Barely eight months after Thompson dared to mention the word “dynasty,” suggesting it would be the driving force this season in an interview with NBC Sports Bay Area, the Warriors belong in the conversation.

They are right there with the Shaq-Kobe Lakers of the new millennium and the Larry Bird Celtics of the Hall of Fame front line, and they zoomed past the Bad Boys of Detroit and the LeBron James-Dwyane Wade Miami Heat.

The Warriors are encroaching on the territory of the Showtime Lakers of Magic Johnson and Kareem Abdul-Jabbar and the Michael Jordan Bulls, with Scottie Pippen the trusty sidekick and Phil Jackson holding his triangle-shaped clipboard.
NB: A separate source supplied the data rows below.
(* ===== verification/MainPage.v ===== *)
(** * MainPage: the address the sample listens for

    WeiRtcSampleApp/MainPage.cpp walks the network adapters and keeps the text of an
    IPv4 address of a WiFi adapter, which becomes the room name.  The adapter list of
    the Windows API is a parameter: a list of adapters, each with its unicast
    addresses in order. *)

From S2P Require Import Prelude.
From Stdlib Require Import Ascii String.
From Stdlib Require Import List.
Open Scope Z_scope.
Open Scope list_scope.

(** An address of some family; only AF_INET ones have four bytes. *)
Inductive sockaddr := AF_INET (a b c d : Z) | Other_family.

Record adapter := mkAdapter { is_IEEE80211 : bool; FirstUnicastAddress : list sockaddr }.

Definition digit (n : Z) : ascii := ascii_of_nat (Z.to_nat (48 + n)).

Definition decimal_byte (n : Z) : string :=
  if n <? 10 then String (digit n) EmptyString
  else if n <? 100 then String (digit (n / 10)) (String (digit (n mod 10)) EmptyString)
  else String (digit (n / 100)) (String (digit (n / 10 mod 10)) (String (digit (n mod 10)) EmptyString)).

Definition inet_ntoa (a b c d : Z) : string :=
  (decimal_byte a ++ "." ++ decimal_byte b ++ "." ++ decimal_byte c ++ "." ++ decimal_byte d)%string.

(** [strncmp(ipAddress, "192.168", 7) == 0]. *)
Definition is_192_168 (ipAddress : string) : bool := prefix "192.168" ipAddress.

(** The inner loop; [None] is the uninitialized array. *)
Fixpoint walk_unicast (addresses : list sockaddr) (ipAddress : option string) : option string :=
  match addresses with
  | [] => ipAddress
  | Other_family :: addresses => walk_unicast addresses ipAddress
  | AF_INET a b c d :: addresses =>
      let ip := inet_ntoa a b c d in
      if is_192_168 ip then Some ip else walk_unicast addresses (Some ip)
  end.

(** The outer loop: the [break] above only leaves the inner one. *)
Fixpoint walk_adapters (pAdapter : list adapter) (ipAddress : option string) : option string :=
  match pAdapter with
  | [] => ipAddress
  | a :: pAdapter =>
      let ipAddress := if is_IEEE80211 a then walk_unicast (FirstUnicastAddress a) ipAddress
                       else ipAddress in
      walk_adapters pAdapter ipAddress
  end.

(** The constructor: the room that [Control().Start] is called with; an
    uninitialized array is read when no address was found. *)
Definition MainPage_room (pAddresses : list adapter) : exec string :=
  defined (walk_adapters pAddresses None).

(** ** Specification *)

Definition ipv4 (s : sockaddr) : bool := match s with AF_INET _ _ _ _ => true | Other_family => false end.

Definition text (s : sockaddr) : string :=
  match s with AF_INET a b c d => inet_ntoa a b c d | Other_family => EmptyString end.

Definition preferred (s : sockaddr) : bool := ipv4 s && is_192_168 (text s).

Definition byte (n : Z) : Prop := 0 <= n < 256.

(** A WiFi adapter with an IPv4 address. *)
Definition relevant (a : adapter) : bool := is_IEEE80211 a && existsb ipv4 (FirstUnicastAddress a).

(** The address an adapter contributes: the first 192.168 one, else its last IPv4 one. *)
Definition adapter_choice (a : adapter) : string :=
  match find preferred (FirstUnicastAddress a) with
  | Some s => text s
  | None => text (List.last (List.filter ipv4 (FirstUnicastAddress a)) Other_family)
  end.

(** The comparison of the text decides the first two bytes. *)
Lemma is_192_168_bytes a b c d : byte a -> byte b ->
  is_192_168 (inet_ntoa a b c d) = (a =? 192) && (b =? 168).
Proof.
  intros Ha Hb. unfold is_192_168, inet_ntoa.
  generalize (decimal_byte c ++ "." ++ decimal_byte d)%string as rest. intros rest.
  assert (forallb (fun x => forallb (fun y =>
    Bool.eqb (prefix "192.168" (decimal_byte (Z.of_nat x) ++ "." ++ decimal_byte (Z.of_nat y) ++ "." ++ rest))
             ((Z.of_nat x =? 192) && (Z.of_nat y =? 168))) (seq 0 256)) (seq 0 256) = true) as H
    by (vm_compute; reflexivity).
  rewrite forallb_forall in H. specialize (H (Z.to_nat a)). unfold byte in Ha, Hb.
  rewrite forallb_forall in H. specialize (H ltac:(apply in_seq; lia) (Z.to_nat b) ltac:(apply in_seq; lia)).
  rewrite !Z2Nat.id in H by lia. by apply Bool.eqb_prop in H.
Qed.

Lemma walk_unicast_choice addresses ip :
  walk_unicast addresses ip =
    match find preferred addresses with
    | Some s => Some (text s)
    | None => match List.filter ipv4 addresses with
              | [] => ip
              | s :: l => Some (text (List.last (s :: l) Other_family))
              end
    end.
Proof.
  revert ip. induction addresses as [|[a b c d|] addresses IH]; intros ip; [done| |].
  - cbn [walk_unicast find List.filter ipv4]. unfold preferred at 1. cbn [ipv4 text andb].
    destruct (is_192_168 _); [done|]. rewrite IH. destruct (find preferred addresses); [done|].
    by destruct (List.filter ipv4 addresses).
  - cbn [walk_unicast find List.filter ipv4]. unfold preferred at 1. cbn [ipv4 andb]. apply IH.
Qed.

Lemma find_preferred_ipv4 addresses : List.filter ipv4 addresses = [] -> find preferred addresses = None.
Proof.
  induction addresses as [|s addresses IH]; [done|]. cbn. unfold preferred at 1.
  destruct (ipv4 s); [done|]. exact IH.
Qed.

Lemma existsb_filter {A} (f : A -> bool) l : existsb f l = match List.filter f l with [] => false | _ => true end.
Proof. induction l as [|x l IH]; [done|]. cbn. by destruct (f x). Qed.

Lemma walk_adapters_choice adapters ip :
  walk_adapters adapters ip =
    match List.filter relevant adapters with
    | [] => ip
    | a :: l => Some (adapter_choice (List.last (a :: l) (mkAdapter false [])))
    end.
Proof.
  revert ip. induction adapters as [|a adapters IH]; intros ip; [done|].
  cbn [walk_adapters List.filter]. rewrite IH. unfold relevant at 2.
  destruct (is_IEEE80211 a); cbn [andb]; [|done].
  rewrite existsb_filter, walk_unicast_choice.
  destruct (List.filter ipv4 (FirstUnicastAddress a)) as [|s l] eqn:E.
  - by rewrite find_preferred_ipv4.
  - destruct (List.filter relevant adapters); [|done].
    cbn [List.last]. unfold adapter_choice. rewrite E. by destruct (find preferred _).
Qed.

(** The room is the address of the last WiFi adapter that has an IPv4 address:
    of that adapter, the first one that starts with 192.168, or else its last one.  An
    address 192.168.x.y found on an earlier adapter is overwritten, and when no
    adapter qualifies the uninitialized array is read. *)
Theorem MainPage_room_spec adapters :
  MainPage_room adapters =
    match List.filter relevant adapters with
    | [] => Undef
    | a :: l => Done (adapter_choice (List.last (a :: l) (mkAdapter false [])))
    end /\
  (forall a b c d rest, byte a -> byte b ->
   preferred (AF_INET a b c d) = (a =? 192) && (b =? 168) /\
   (a = 192 -> b = 168 ->
    adapter_choice (mkAdapter true (AF_INET a b c d :: rest)) = inet_ntoa a b c d)).
Proof.
  split.
  - unfold MainPage_room. rewrite walk_adapters_choice. by destruct (List.filter relevant adapters).
  - intros a b c d rest Ha Hb. split; [by apply is_192_168_bytes|]. intros -> ->.
    unfold adapter_choice. cbn [FirstUnicastAddress find]. unfold preferred at 1. cbn [ipv4 andb text].
    rewrite is_192_168_bytes by done. done.
Qed.

(** A second WiFi adapter hides the 192.168 address of the first. *)
Lemma MainPage_room_overwritten :
  MainPage_room [mkAdapter true [AF_INET 192 168 1 2]; mkAdapter true [AF_INET 10 0 0 7]]
    = Done "10.0.0.7"%string.
Proof. reflexivity. Qed.

Lemma MainPage_room_spec_witness :
  MainPage_room [mkAdapter false [AF_INET 10 0 0 1]; mkAdapter true [AF_INET 10 0 0 2; AF_INET 192 168 1 2]]
    = Done "192.168.1.2"%string /\
  preferred (AF_INET 192 168 1 2) = true.
Proof.
  split.
  - exact (proj1 (MainPage_room_spec [mkAdapter false [AF_INET 10 0 0 1];
      mkAdapter true [AF_INET 10 0 0 2; AF_INET 192 168 1 2]])).
  - exact (proj1 (proj2 (MainPage_room_spec []) 192 168 1 2 [] ltac:(split; reflexivity || discriminate)
      ltac:(split; reflexivity || discriminate))).
Defined.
The Spurs? Nah, they are less a dynasty than a machine of metronomic consistency that reaches the very top, on average, once every three or four years.

Other teams have won three championships in four seasons, but none in the last 52 years -- including the aforementioned dynasties -- have done so while enduring a streak of four consecutive trips to The Finals. The last to do so, the 1966 Boston Celtics, were punctuating an absurd run of eight consecutive titles.

That was long before the NBA became the phenomenon it was 30 years ago, as Larry and Magic gave way to Michael, much less the ubiquitous global presence it is in today’s wireless world.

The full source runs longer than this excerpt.